Loupe can be fine-tuned to match your requirements. As with any search engine, Loupe optimizes the documents you index for efficient retrieval later on. This means, indexing takes rather long compared to searching. Moreover, Loupe is typo tolerant which is achieved using a State Set Index implementation. Loupe is shipped with sane defaults, but you may want to tweak the parameters for your use case.
But let's start with the basic configuration.
Every document has to have an identifier in Loupe. By default, Loupe expects every document you index to have an id
key. But you can adjust that to your needs:
$configuration = \Loupe\Loupe\Configuration::create()
->withPrimaryKey('uuid')
;
By default, Loupe indexes all the attributes of your documents. This makes the search index considerably bigger. So be sure to configure, which attributes you want to search through later on:
$configuration = \Loupe\Loupe\Configuration::create()
->withSearchableAttributes(['firstname', 'lastname'])
;
By default, no attribute can be filtered on in Loupe. Any attribute you want to filter for, needs to be defined as such before you start indexing. Notice that the attributes can be single values (scalar) but also arrays - Loupe does everything for you:
$configuration = \Loupe\Loupe\Configuration::create()
->withFilterableAttributes(['departments', 'age'])
;
Loupe can order your results by any scalar attribute of your document:
$configuration = \Loupe\Loupe\Configuration::create()
->withSortableAttributes(['age', 'lastname'])
;
In order to optimize tokenization for your use case, read the "Tokenizer" section of the docs. These are the options:
$configuration = \Loupe\Loupe\Configuration::create()
->withMaxQueryTokens(12)
->withLanguages(['en', 'fr', 'de'])
;
In Loupe - as in MeiliSearch - we follow the philosophy of prefix search.
Prefix search means that it's not necessary to type a word in its entirety to find documents containing that
word — you can just type the first few letters. So huck
would also find huckleberry
.
Prefix search is only performed on the last word in a search query. Prior words must be typed out fully to get
accurate results. E.g. my friend huck
would find documents containing huckleberry
- huck is my friend
, however,
would not.
Searching by prefix (rather than using complete words) has a significant impact on search time.

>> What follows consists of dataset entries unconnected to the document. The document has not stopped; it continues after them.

Lemma findroot_longest_witness :
  vfs_findroot demo_mounts [47; 109; 47; 97] = Some (Mount 2 [47; 109] 0 0 0 0, [97]) /\
  exists pre post, demo_mounts = pre ++ Mount 2 [47; 109] 0 0 0 0 :: post /\ covers [47; 109] [47; 109; 47; 97] /\
    (forall m', m' ∈ pre -> covers (m_path m') [47; 109; 47; 97] -> (length (m_path m') < 2)%nat) /\
    (forall m', m' ∈ post -> covers (m_path m') [47; 109; 47; 97] -> (length (m_path m') <= 2)%nat) /\
    ([47; 109; 47; 97] = [47; 109] ++ SLASH :: [97] \/ [47; 109; 47; 97] = [47; 109] ++ [97] /\ head [97] <> Some SLASH).
Proof. split; [reflexivity|]. exact (findroot_longest demo_mounts [47; 109; 47; 97]). Defined.

(** ** Strings and components *)

Lemma segs_slash p : segs (SLASH :: p) = segs p.
Proof. unfold segs. simpl. rewrite filter_cons_False; [done|]. naive_solver. Qed.

Lemma skip_slashes_spec p : exists k, p = replicate k SLASH ++ skip_slashes p /\ head (skip_slashes p) <> Some SLASH /\
  segs p = segs (skip_slashes p).
Proof.
  induction p as [|x p (k & IH & Hh & Hs)]; [by exists 0%nat|]. simpl. destruct (Z.eqb_spec x SLASH) as [->|].
  - exists (S k). simpl. rewrite <- IH. split; [done|]. split; [done|]. by rewrite segs_slash.
  - exists 0%nat. split; [done|]. split; [simpl; congruence|done].
Qed.

Lemma take_name_spec p : let '(name, q) := take_name p in
  p = name ++ q /\ (SLASH ∉ name) /\ (q = [] \/ head q = Some SLASH) /\ (head p <> Some SLASH -> p <> [] -> name <> []).
Proof.
  induction p as [|x p IH]; simpl; [set_solver|]. destruct (Z.eqb_spec x SLASH) as [->|Hx].
  - split; [done|]. split; [set_solver|]. split; [by right|done].
  - destruct (take_name p) as [name q]. destruct IH as (-> & Hs & Hq & _). split; [done|]. split; [set_solver|].
    split; [done|]. done.
Qed.

Lemma segs_name name q : name_ok name -> q = [] \/ head q = Some SLASH -> segs (name ++ q) = name :: segs q.
Proof.
  intros [Hn Hs] Hq. unfold segs. rewrite comps_app_noslash by done. destruct q as [|y q].
  - simpl. rewrite app_nil_r. rewrite filter_cons_True by done. by rewrite filter_cons_False by naive_solver.
  - destruct Hq as [?|[= ->]]; [done|]. simpl. rewrite app_nil_r. rewrite filter_cons_True by done. done.
Qed.

(** The path ends with a slash. *)
Definition ends_slash (p : list Z) : bool := bool_decide (last p = Some SLASH).

(** One turn of the walk takes one component. *)
Lemma walk_split p : match skip_slashes p with
  | [] => segs p = []
  | _ => let '(name, q) := take_name (skip_slashes p) in
      name_ok name /\ segs p = name :: segs q /\ (q = [] \/ head q = Some SLASH) /\ ends_slash p = ends_slash q /\
      (length name + length q <= length p)%nat /\ (head p = Some SLASH -> (S (length name + length q) <= length p)%nat) /\
      (q <> [] -> segs q = [] -> ends_slash q = true)
  end.
Proof.
  destruct (skip_slashes_spec p) as (k & Hp & Hh & Hs). destruct (skip_slashes p) as [|x r] eqn:E; [done|].
  pose proof (take_name_spec (x :: r)) as Ht. destruct (take_name (x :: r)) as [name q].
  destruct Ht as (Heq & Hns & Hq & Hne). specialize (Hne Hh ltac:(done)). rewrite Heq in *.
  assert (length p = k + (length name + length q))%nat as Hlen by (rewrite Hp, !length_app, length_replicate; done).
  split; [done|]. split; [rewrite Hs; by apply segs_name|]. split; [done|]. split; [|split; [lia|split]].
  - unfold ends_slash. rewrite Hp. destruct q as [|y q _] using rev_ind.
    + rewrite app_nil_r. destruct name as [|z name _] using rev_ind; [done|]. rewrite app_assoc, last_snoc. simpl.
      rewrite bool_decide_false; [done|]. intros [= ->]. set_solver.
    + by rewrite !app_assoc, !last_snoc.
  - intros Hhp. destruct k; [|lia]. exfalso. apply Hh. by rewrite <- Hhp, Hp.
  - clear -Hq. intros Hqn Hsq. unfold ends_slash. apply bool_decide_true.
    destruct (skip_slashes_spec q) as (k & Hp & Hh & Hs). destruct (skip_slashes q) as [|y r] eqn:E.
    + rewrite app_nil_r in Hp. rewrite Hp. destruct k; [by rewrite Hp in Hqn|]. rewrite replicate_S_end. apply last_snoc.
    + exfalso. pose proof (take_name_spec (y :: r)) as Ht. destruct (take_name (y :: r)) as [name q'].
      destruct Ht as (Heq & Hns & Hq' & Hne). specialize (Hne Hh ltac:(done)). rewrite Hs, Heq, segs_name in Hsq; done.
Qed.

Lemma strlcat_fits dst src n : (length dst + length src < n)%nat -> strlcat dst src n = dst ++ src.
Proof. intros Hl. unfold strlcat. rewrite decide_False by lia. by rewrite take_ge by lia. Qed.

Lemma strlcpy_fits src n : (length src < n)%nat -> strlcpy src n = src.
Proof. intros Hl. unfold strlcpy. by rewrite take_ge by lia. Qed.

Lemma node_fits done name : (length (render done) + S (length name) < PATH_MAX)%nat ->
  strlcat (strlcat (render done) [SLASH] PATH_MAX) name PATH_MAX = render (done ++ [name]).
Proof.
  intros Hl. rewrite (strlcat_fits (render done)) by (simpl; lia). rewrite strlcat_fits by (rewrite length_app; simpl; lia).
  rewrite render_snoc. by rewrite <- app_assoc.
Qed.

The shorter the query term, the more possible matches in the dataset.
That's why you can also configure the minimum length of characters that a term must contain before the prefix search
kicks in. By default, this is configured to 3
. So searching for h
would not find huckleberry
while huc
would.
You can configure this behavior:
$configuration = \Loupe\Loupe\Configuration::create()
->withMinTokenLengthForPrefixSearch(1)
;
Loupe is typo tolerant! This is achieved by implementing the algorithm presented in the 2012 research paper "Efficient Similarity Search in Very Large String Sets" by Dandy Fenz, Dustin Lange, Astrid Rheinländer, Felix Naumann, and Ulf Leser from the Hasso Plattner Institute, Potsdam, Germany and Humboldt-Universität zu Berlin, Department of Computer Science, Berlin, Germany.

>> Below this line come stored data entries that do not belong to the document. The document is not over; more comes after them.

Lemma walk_ok k : forall s hd hv ddp mp r cs nd p m fp ml dp0, (length p < k)%nat ->
  walk_at s hd hv ddp mp r cs nd p -> m_addr m = mp -> (segs p = [] -> dp0 = ddp) ->
  exists s' w, walk sizeof_dentry calloc k m fp ml ddp dp0 (render cs) p s = Ok (w, s') /\
    walk_result s s' hd hv mp r (cs ++ segs p) (lookup_tree (fss s) nd (segs p) (ends_slash p)) w.
Proof.
  induction k as [|k IH]; [lia|]. intros s hd hv ddp mp r cs nd p m fp ml dp0 Hk Hat Hm Hdp0.
  pose proof (walk_split p) as Hsp. cbn [walk]. destruct (skip_slashes p) as [|x p1].
  { pose proof (wa_room _ _ _ _ _ _ _ _ _ Hat) as Hrm. rewrite Hsp in *. exists s, (Done 0 dp0). split; [done|]. split; [done|]. split; [done|].
    split; [done|]. exists ddp.
    rewrite Hdp0 by done. rewrite app_nil_r. split; [done|]. split; apply Hat. }
  destruct (take_name (x :: p1)) as [name q]. destruct Hsp as (Hnm & Hs & Hq & He & Hl1 & Hl2 & Ht).
  pose proof (slash_check p q name Hs Hq He Ht) as Hcheck. rewrite Hs. pose proof Hat as [Hok Hr Hh Hrm Hnode Hdir Hlen Hlk].
  destruct Hnode as (d & v & Hd & <- & Hp & Hv & <- & Hroot & Htree & HF & _).
  assert (length (render cs) + S (length name) < PATH_MAX)%nat as Hfit.
  { destruct Hlen as [?|[? [->|Hhp]]]; [lia|destruct Hnm; by destruct name|specialize (Hl2 Hhp); lia]. }
  rewrite decide_False by lia. rewrite node_fits, <- dir_string_snoc by done. rewrite Hs in Hrm.
  destruct (walk_step_ok s hd hv ddp d v r cs name (length (segs q) + spare) Hok Hr Hh Hrm Hd Hv) as (s1 & Hsame & Hms & Hrm1 & Hres); try done.
  { destruct Hdir as [?|?]; congruence. }
  { apply Forall_app. split; [done|]. by constructor. }
  { rewrite dir_string_snoc, render_snoc, length_app. simpl. lia. }
  rewrite Hm. cbn [lookup_tree]. destruct (entry (fss s) (v_data v) name) as [nd'|] eqn:Hent.
  2:{ destruct Hres as [Hrun Hok1]. rewrite (bind_ret _ _ _ _ _ Hrun). exists s1, (Done ENOENT 0).
      split; [done|]. split; [done|]. split; [done|]. split; [|done]. eapply room_weaken; [done|lia]. }
  destruct Hres as (dp & Hrun & Hok1 & Hat1). rewrite (bind_ret _ _ _ _ _ Hrun). change (negb ((0, dp).1 =? 0)) with false. cbv iota.
  destruct (at_node_type _ _ _ _ _ _ _ _ Hok1 Hat1) as (d1 & v1 & Hr1 & Hr2 & Hty). destruct (Hsame nd') as [Hkind _].
  cbn [snd]. rewrite (bind_ret _ _ _ _ _ Hr1), (bind_ret _ _ _ _ _ Hr2), Hty, Hkind.
  rewrite (bool_decide_false (kind (fss s) nd' = VLNK)) by (by eapply Hlk). rewrite Hcheck.
  destruct ((negb (bool_decide (segs q = [])) || ends_slash p) && negb (bool_decide (kind (fss s) nd' = VDIR))) eqn:Ech.
  - assert (roots_held s1 hd) as Hr' by (intros m'; rewrite Hms; apply Hr).
    destruct (drele_vfs s1 hd hv dp Hok1 Hr' Hh) as (t & Hrun2 & Hok2 & Hrm2). rewrite (bind_ret _ _ _ _ _ Hrun2).
    exists (set_dcs t s1), (Done ENOTDIR 0). split; [done|]. split; [done|]. split; [done|]. split; [|done].
    apply Hrm2. eapply room_weaken; [done|lia].
  - assert (walk_at s1 hd hv dp (d_mount d) r (cs ++ [name]) nd' q) as Hat2.
    { eapply walk_at_next; try done. case_bool_decide as E1; [by right|]. simpl in Ech. case_bool_decide; [by left|done]. }
    destruct (IH s1 hd hv dp (d_mount d) r (cs ++ [name]) nd' q m fp ml dp) as (s2 & w & Hrun2 & Hsame2 & Hms2 & Hrm2 & Hres2); try done.
    { destruct Hnm. destruct name; [done|simpl in Hl1; lia]. }
    rewrite dir_string_snoc. exists s2, w. split; [done|]. split; [by etrans|]. split; [congruence|]. split; [done|].
    rewrite <- (lookup_tree_same _ _ nd' (segs q) _ Hsame), He. by rewrite <- app_assoc in Hres2.
Qed.

(** ** namei *)

Lemma vfs_held s hd hv : vfs_ok s hd hv -> (forall x, 0 <= hd x) /\ roots_held s hd.
Proof.
  intros Hok. split; [intros x; apply (t_held _ _ (dc_tree _ _ _ _ (ok_dc _ _ _ Hok)))|].
  intros m Hm. by apply (ok_mount _ _ _ Hok).
Qed.

(** The root of a mount is in the cache, under its path. *)
Lemma root_node s hd hv m r : vfs_ok s hd hv -> m ∈ mounts s -> roots (m_addr m) = Some r ->
  at_node s (m_root m) (m_addr m) r [] r /\ m_root m ∈ concat (dtable (dcs s)) /\ kind (fss s) r = VDIR.
Proof.
  intros Hok Hm Hr. destruct (ok_mount _ _ _ Hok m Hm) as (_ & Hf & d & r' & Hd & Hmp & Hp & Hr' & Hk).
  rewrite Hr in Hr'. injection Hr' as <-.
  assert (m_root m ∈ concat (dtable (dcs s))) as Hin.
  { assert (m_root m ∈ hlists (dcs s)) as [?|?]%elem_of_app; [|done|done]. eapply in_hlists; [apply Hok|eauto]. }
  split; [|done]. destruct (ok_dentry _ _ _ Hok _ d Hin Hd) as (cs & v & r' & HF & Hp' & _ & Hv & Hr' & Hn & Hty).
  rewrite Hp in Hp'. injection Hp' as Hp'. assert (cs = []) as -> by (apply dir_string_inj; done).
  rewrite Hmp, Hr in Hr'. injection Hr' as <-. injection Hn as Hn. rewrite <- Hn in Hty. by exists d, v.
Qed.

Lemma stack_window_ok s hd hv i a : vfs_ok s hd hv -> exists t, stack_window i a s = Ok (tt, set_dcs t s) /\
  vfs_ok (set_dcs t s) hd hv /\ forall n, room s hd hv n -> room (set_dcs t s) hd hv n.
Proof.
  intros Hok. eexists. split; [apply zoom_ok, zoom_ok, zoom_ok; by apply modify_ok|].
  assert (shrinks (dcs s) (set_vc (set_wins (set_tab_stack (alter (fun e => Ipc a (ipc_size e) (ipc_mask e)) i (tab_stack (wins (vc (dcs s))))) (wins (vc (dcs s)))) (vc (dcs s))) (dcs s))) as Hsh
    by (by split).
  split; [|intros n Hn; by apply room_le]. eapply vfs_ok_le; [done| |done|done|by apply (vfs_held s hd hv)].
  apply dc_inv_wins; [apply Hok|]. destruct (vc_wins _ _ (dc_vc _ _ _ _ (ok_dc _ _ _ Hok))) as (? & ? & ?). by split.
Qed.

(** A path in the cache under its full name has no slash at its end. *)
Lemma full_name cs p : Forall name_ok cs -> dir_string cs = SLASH :: p -> cs = segs p /\ ends_slash p = false.
Proof.
  intros HF E. assert (cs = segs p) as Hcs by (by rewrite <- (segs_dir_string cs HF), E, segs_slash). split; [done|].
  destruct cs as [|c cs']; [by injection E as <-|]. destruct (render_last (c :: cs') ltac:(done) HF) as (x & Hx & Hne).
  unfold ends_slash. apply bool_decide_false. intros Hl. change (render (c :: cs')) with (dir_string (c :: cs')) in Hx.
  rewrite E in Hx. destruct p as [|y p]; [done|]. simpl last in Hx. rewrite Hl in Hx. congruence.
Qed.

Definition namei_result (s s' : @vfs F) (hd hv : Z -> Z) (mp r : Z) (p : list Z) (e : Z * Z) : Prop :=
  fs_same (fss s) (fss s') /\ mounts s' = mounts s /\ room s' hd hv spare /\
  match lookup_tree (fss s) r (segs p) (ends_slash p) with
  | RFound n => exists dp, e = (0, dp) /\ vfs_ok s' (add_held hd dp 1) hv /\ at_node s' dp mp r (segs p) n
  | RErr err => e = (err, 0) /\ vfs_ok s' hd hv
  end.

Lemma namei_loop_unfold k fp : exists cont : list Z -> M (@vfs F) (Z * Z), namei_loop sizeof_dentry calloc k fp =
  (ms ← gets mounts;
   match vfs_findroot ms fp with
   | None => mret (ENOTDIR, 0)
   | Some (m, p) =>
       dp ← on_dc (dentry_lookup (m_addr m) (strlcat [SLASH] p PATH_MAX));
       if negb (dp =? 0) then mret (0, dp) else
       if m_root m =? 0 then abort else
       on_dc (dref (m_root m));;
       w ← walk sizeof_dentry calloc (S (length p)) m fp (length fp - length p - 1)%nat (m_root m) 0 [] p;
       match w with Done e dp => mret (e, dp) | Link fp' => cont fp' end
   end).
Proof. destruct k as [|[|k]]; [exists (fun _ => mret (ELOOP, 0))|exists (fun _ => mret (ELOOP, 0))|exists (namei_loop sizeof_dentry calloc (S k))]; done. Qed.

The algorithm allows to efficiently search through huge datasets with typos (Levenshtein distance) while keeping the index size small. Download the paper and read all the details here.

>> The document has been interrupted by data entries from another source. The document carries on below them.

(* ===== verification/Mount.v ===== *)
(** Mounting (vfscore/mount.c: fs_getfs, mount, vfscore_release_mp_dentries,
    umount2) and the root of the RAM file system (ramfs/ramfs_vfsops.c).

    [mount] makes the root vnode and the root dentry of a file system and puts the
    mount on the list that path look-up goes through; the theorems show that it
    establishes the invariant that [namei] relies on.  The result of [malloc] for
    the mount is an argument; for a vnode and a dentry it is a function of the
    state, as in [Namei]. *)
From S2P Require Import Prelude VfsTypes Windows PathConv Vnode Dentry Dcache Namei Resolve.
From stdpp Require Import base numbers gmap fin_maps sets list.
Import Errno.
#[local] Open Scope Z_scope.

(** ** Code *)

Definition FSMAXNAMES : nat := 16.
Definition VROOT : Z := 1.
Definition MNT_FORCE : Z := 1.
Definition MAXPATHLEN : nat := PATH_MAX.
(** [S_IRUSR | S_IWUSR | S_IXUSR] and [S_IWUSR]. *)
Definition S_IRWXU : Z := 448.
Definition S_IWUSR : Z := 128.
(** The mask of the window on a mount. *)
Definition MOUNT_MASK : Z := Z.lor (bit 21) (bit 2).

Definition with_flags t fl m v := Vnode (v_ino v) (v_mount v) (v_refcnt v) t fl m (v_size v) (v_names v) (v_data v).
Definition with_vmode m v := Vnode (v_ino v) (v_mount v) (v_refcnt v) (v_type v) (v_flags v) m (v_size v) (v_names v) (v_data v).

(** "/dev/" *)
Definition dev_prefix : list Z := [47; 100; 101; 118; 47].

Section Code.
Context {F : Type} `{FileSystem F}.
Context (sizeof_mount sizeof_vnode sizeof_dentry : Z) (malloc : vcache -> Z) (calloc : dcache -> Z) (junk : vnode).

(** A type of file systems: [VFS_MOUNT], [VFS_UNMOUNT] and [VFS_VGET]. *)
Record fs_type := FsType {
  vs_name : list Z;
  vfs_mount : mount -> M (@vfs F) Z;
  vfs_unmount : mount -> M (@vfs F) Z;
  vfs_vget : Z -> Z -> Z
}.
Context (fses : list fs_type).

Fixpoint find_fs (i : nat) (l : list fs_type) (name : list Z) : option (nat * fs_type) :=
  match l with
  | [] => None
  | fs :: l => if bool_decide (take FSMAXNAMES name = take FSMAXNAMES (vs_name fs)) then Some (i, fs) else find_fs (S i) l name
  end.

Definition fs_getfs (name : list Z) : option (nat * fs_type) := find_fs 0 fses name.

Definition set_mounts x (s : @vfs F) := Vfs (dcs s) (fss s) x.
Definition on_cache {A} (m : M vcache A) : M (@vfs F) A := on_dc (on_vc m).

(** [free] of a mount; its window stays. *)
Definition free_mount (a : Z) : M (@vfs F) unit :=
  _ ← on_cache (deref (fun s => m_counts s !! a));
  on_cache (modify (fun s => set_counts (delete a (m_counts s)) s)).

Definition drele_opt (dp : Z) : M (@vfs F) unit := if dp =? 0 then mret tt else on_dc (drele dp).

(** The dentry to be covered by a mount at [dir]; NULL for the root. *)
Definition covered (pad_vp pad_name : Z) (dir : list Z) : M (@vfs F) (Z * Z) :=
  if bool_decide (dir = [SLASH]) then mret (0, 0) else
  r ← namei sizeof_dentry calloc pad_vp pad_name dir;
  if negb (r.1 =? 0) then mret (ENOENT, 0) else
  d ← on_dc (dentry_at r.2);
  v ← on_cache (vnode_at (d_vnode d));
  mret (if bool_decide (v_type v = VDIR) then (0, r.2) else (ENOTDIR, r.2)).

(** The root vnode, or NULL. *)
Definition make_vnode (fs : fs_type) (mp : Z) : M vcache Z :=
  a ← gets malloc;
  r ← vfscore_vget sizeof_vnode (vfs_vget fs) a junk mp 0;
  let vp := r.2 in
  if vp =? 0 then mret 0 else
  upd_vnode vp (with_flags VDIR VROOT (Z.lor S_IFDIR S_IRWXU));;
  mret vp.

(** The root vnode and the root dentry (NULL when there is no memory). *)
Definition make_root (fs : fs_type) (mp : Z) : M dcache (Z * Z) :=
  vp ← on_vc (make_vnode fs mp);
  if vp =? 0 then mret (0, 0) else
  a ← gets calloc;
  dp ← dentry_alloc sizeof_dentry a true 0 vp [SLASH];
  on_vc (vput vp);;
  mret (vp, dp).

Typo tolerance is configured as a sub object of the Configuration
class:
$typoTolerance = \Loupe\Loupe\Config\TypoTolerance::create();
$configuration = \Loupe\Loupe\Configuration::create()
->withTypoTolerance($typoTolerance)
;
In the following examples, we're thus only going to look at the TypoTolerance
method calls.
By default, typo tolerance is enabled, but you can disable typo tolerance entirely. It's as easy as this:
$typoTolerance = \Loupe\Loupe\Config\TypoTolerance::disabled();
Those are the two major configuration values that affect basically everything in Loupe:
- The index size
- The indexing performance
- The search performance
It's pretty hard to explain the State Set Index algorithm in a few short words but I tried my very best to explain
some of it in the Performance section. Best is to read the academic paper
linked. However, one thing to note: You cannot get wrong search results no matter what values you configure. Those
values are basically about the number of potential false-positives that then have to be filtered by
running the Levenshtein algorithm on all results. The higher the values, the less false-positives. But also the more
space required for the index.
The alphabet size is configured to 4
by default. The index length to 14
.
$typoTolerance = \Loupe\Loupe\Config\TypoTolerance::create()
->withAlphabetSize(5)
->withIndexLength(18)
;
Usually, the longer the words, the more typos should be tolerated. It makes no sense to tolerate 6
typos for a word
like search
as it would mean that engine
matches as well.
By default, Loupe tolerates 2
typos for words that are 9
or more characters long and 1
typo for 5
to 8
character long words. You can configure those thresholds. The key is the threshold and the value represents the
allowed typos:
$typoTolerance = \Loupe\Loupe\Config\TypoTolerance::create()
->withTypoThresholds([
8 => 2, // 8 or more characters allow for 2 typos
3 => 1, // 3 - 7 characters, allow one typo
])
;
Typos at the beginning of a word are not as likely as typos in between words. Thus, Loupe counts a typo at the first character of a word as two typos by default. You can disable this behavior like so:
$typoTolerance = \Loupe\Loupe\Config\TypoTolerance::create()
->withFirstCharTypoCountsDouble(false)
;
By default, Loupe will not allow typos on prefixes. So if you e.g. search for Huckle
, it will find Huckleberry
but if you search for Hukcle
, it won't. This is for performance reasons. However, you can enable typo tolerance on
prefix search. Just be aware that you probably shouldn't do this in case you have tens of thousands of documents:
$typoTolerance = \Loupe\Loupe\Config\TypoTolerance::create()
->withEnabledForPrefixSearch(true)
;
You may pass a PSR-3 logger to Loupe. For the sake of simplicity, Loupe also ships with a very simple
InMemoryLogger
so you don't have to require any special package only to quickly debug internals:
$logger = new \Loupe\Loupe\Logger\InMemoryLogger();
$configuration = \Loupe\Loupe\Configuration::create()
->withLogger($logger)
;
print_r($logger->getRecords());